Finney, who could play on the right and left wing or at center-forward, had joined his hometown club Preston as an amateur in 1937, turning professional three years later.
He helped Preston win the second-division title in 1951 and won first-division runners-up medals in 1953 and 1958. He also played in the FA Cup final loss to West Bromwich Albion in 1954.
Finney made his England debut at 24 against Northern Ireland in Belfast in 1946, less than a month after his Preston debut, and scored in a 7-2 win under new manager Walter Winterbottom.
He played at the World Cup in 1954 and 1958 and later that year made his last international appearance against the USSR at Wembley Stadium.
England’s all-time leading goalscorer, Bobby Charlton, once said of him: “Sir Tom Finney was one of the greatest footballers there has ever been; he was the type of player that people would travel a long way to see.
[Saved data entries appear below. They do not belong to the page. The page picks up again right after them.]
(* ===== verification/TelemetryTypes.v ===== *)
(** * Decoding ring-buffer events ([inc/TelemetryTypes.hpp])

    [DecodeEvent] takes the raw bytes that a ring-buffer callback hands over
    and either rejects them or copies out an [es_event].  The specification
    is [event_valid]; acceptance is equivalent to it. *)
From S2P Require Import Prelude Abi.

Record TelemetryRecord := mk_record {
  rec_event : es_event;
  rec_netns_inode : Z;
  rec_session_id : Z;
}.

(** [TelemetryLoss]. *)
Record TelemetryLoss := mk_telemetry_loss {
  lost_decode_errors : Z;
  lost_queue_dropped : Z;
  lost_shutdown_discarded : Z;
  lost_poll_error : Z;
}.

Section Decode.
Context `{Host}.

(** The three tests of [DecodeEvent] on the copied event. *)
Definition reject_fields (e : es_event) : bool :=
  let t := e_tuple e in
  negb (e_abi_version e =? ES_ABI_VERSION) || negb (e_record_size e =? sizeof_es_event) ||
  (e_ifindex e =? 0) || (ES_DIRECTIONS <=? e_direction e) ||
  (negb (e_hook e =? ES_HOOK_TC) && negb (e_hook e =? ES_HOOK_XDP)) ||
  negb (e_link_type e =? ES_LINKTYPE_ETHERNET) ||
  (ES_PARSE_SKIPPED <? e_parse_status e) ||
  (ES_SNAPSHOT_MAX <? e_captured_len e) || (e_original_len e <? e_captured_len e) ||
  (2 <? t_vlan_count t) || negb (t_reserved t =? 0) ||
  negb (Z.land (e_flags e)
          (Z.lnot (Z.lor (Z.lor ES_E_PREFIX_TRUNCATED ES_E_COPY_FAILED) ES_E_VLAN_STRIPPED)) =? 0) ||
  negb (Z.land (t_flags t)
          (Z.lnot (Z.lor (Z.lor (Z.lor ES_T_L2_VALID ES_T_ADDR_VALID) ES_T_PORTS_VALID)
                     ES_T_FRAGMENT)) =? 0).

Definition reject_copy (e : es_event) : bool :=
  negb (Z.land (e_flags e) ES_E_COPY_FAILED =? 0) && negb (e_captured_len e =? 0).

Definition reject_ports (e : es_event) : bool :=
  let t := e_tuple e in
  negb (Z.land (t_flags t) ES_T_PORTS_VALID =? 0) &&
  ((Z.land (t_flags t) ES_T_ADDR_VALID =? 0) || negb (Z.land (t_flags t) ES_T_FRAGMENT =? 0) ||
   (negb (t_l4_proto t =? 6) && negb (t_l4_proto t =? 17))).

(** [DecodeEvent(data, size, out)]: [None] when it returns false; [data] is
    [None] for a null pointer. *)
Definition DecodeEvent (data : option bytes) (size : Z) : option es_event :=
  match data with
  | None => None
  | Some data =>
    if negb (size =? sizeof_es_event) then None
    else
      let e := c_dec event_codec (take (Z.to_nat sizeof_es_event) data) in
      if reject_fields e then None
      else if reject_copy e then None
      else if reject_ports e then None
      else Some e
  end.

(** ** What an accepted event satisfies *)
Record event_valid (e : es_event) : Prop := {
  ev_abi : e_abi_version e = ES_ABI_VERSION;
  ev_size : e_record_size e = 216;
  ev_ifindex : e_ifindex e <> 0;
  ev_direction : e_direction e < ES_DIRECTIONS;
  ev_hook : e_hook e = ES_HOOK_TC \/ e_hook e = ES_HOOK_XDP;
  ev_link : e_link_type e = ES_LINKTYPE_ETHERNET;
  ev_status : e_parse_status e <= ES_PARSE_SKIPPED;
  ev_captured : e_captured_len e <= ES_SNAPSHOT_MAX /\ e_captured_len e <= e_original_len e;
  ev_vlans : t_vlan_count (e_tuple e) <= 2;
  ev_reserved : t_reserved (e_tuple e) = 0;
  ev_flags : Z.land (e_flags e) (Z.lnot 7) = 0;
  ev_tuple_flags : Z.land (t_flags (e_tuple e)) (Z.lnot 15) = 0;
  ev_copy_failed : Z.land (e_flags e) ES_E_COPY_FAILED <> 0 -> e_captured_len e = 0;
  ev_ports : Z.land (t_flags (e_tuple e)) ES_T_PORTS_VALID <> 0 ->
    Z.land (t_flags (e_tuple e)) ES_T_ADDR_VALID <> 0 /\
    Z.land (t_flags (e_tuple e)) ES_T_FRAGMENT = 0 /\
    (t_l4_proto (e_tuple e) = 6 \/ t_l4_proto (e_tuple e) = 17);
}.

Lemma or_else (P Q : Prop) `{Decision P} : (P \/ Q) <-> (~ P -> Q).
Proof. split; [tauto|]. destruct (decide P); tauto. Qed.

Lemma imp_bool (a b : bool) : negb a && b = false <-> (a = false -> b = false).
Proof. destruct a, b; simpl; intuition done. Qed.

Lemma rejects_valid e :
  reject_fields e || reject_copy e || reject_ports e = false <-> event_valid e.
Proof.
  unfold reject_fields, reject_copy, reject_ports. change sizeof_es_event with 216.
  rewrite !orb_false_iff, !imp_bool, !orb_false_iff, !imp_bool, !negb_false_iff, !Z.eqb_neq,
    !Z.leb_gt, !Z.ltb_ge, !Z.eqb_eq.
  split.
  - intros Hr. split_hyps. constructor; try done; rewrite ?or_else by apply _; try done.
    tauto.
  - intros [H1 H2 H3 H4 H5 H6 H7 [H8 H8'] H9 H10 H11 H12 H13 H14].
    rewrite or_else in H5 by apply _. rewrite or_else in H14 by apply _.
    split_and!; try done. intros Hp. destruct (H14 Hp) as (? & ? & ?). done.
Qed.

Lemma DecodeEvent_image data size e :
  bytes_ok data -> Z.of_nat (length data) = size ->
  DecodeEvent (Some data) size = Some e <->
  c_ok event_codec e /\ data = c_enc event_codec e /\ event_valid e.
Proof.
  intros Hd Hl. unfold DecodeEvent. change sizeof_es_event with 216.
  destruct (Z.eqb_spec size 216) as [->|Hne]; cbn [negb].
  2: { split; [done|]. intros (Hok & -> & _). rewrite c_enc_length in Hl by done.
       rewrite sizeof_es_event_216 in Hl. lia. }
  rewrite take_ge by lia.
  assert (Hsz : length data = c_size event_codec) by (rewrite sizeof_es_event_216; lia).
  pose proof (c_enc_dec event_codec data Hd Hsz) as Henc.
  pose proof (c_dec_ok event_codec data Hd Hsz) as Hok.
  pose proof (rejects_valid (c_dec event_codec data)) as Hr. rewrite !orb_false_iff in Hr.
  cbv zeta. split.
  - repeat case_match; try done. intros [= <-]. split; [done|split; [done|]]. by apply Hr.
  - intros (Hc & Hde & Hv). assert (Hdd : c_dec event_codec data = e) by (by rewrite Hde, c_dec_enc).
    rewrite Hdd in *. by destruct (proj2 Hr Hv) as [[-> ->] ->].
Qed.

(** C10: the decoder accepts exactly the images of valid events: for a buffer of [size] bytes,
    [DecodeEvent] yields [e] if and only if the buffer is the 216-byte memory image of [e] and [e]
    satisfies every ABI condition ([event_valid]). *)
Theorem DecodeEvent_accepts data size e :
  bytes_ok data -> Z.of_nat (length data) = size ->
  DecodeEvent (Some data) size = Some e <->
  c_ok event_codec e /\ data = c_enc event_codec e /\ event_valid e.
Proof. apply DecodeEvent_image. Qed.

(** A null pointer or any other size is rejected. *)
Lemma DecodeEvent_null size : DecodeEvent None size = None.
Proof. done. Qed.

End Decode.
He’s a great man and has contributed so much to football, especially in the Preston area. They love him there.”
The FA tweeted on Friday: “The FA is saddened to hear of the passing of Sir Tom Finney, one of England’s all-time greatest players who won 76 caps.”
Finney was awarded the OBE in 1961, and was knighted at Buckingham Palace in 1998. He became Preston’s president in the 1975-1976 season and has a stand named after him at Deepdale.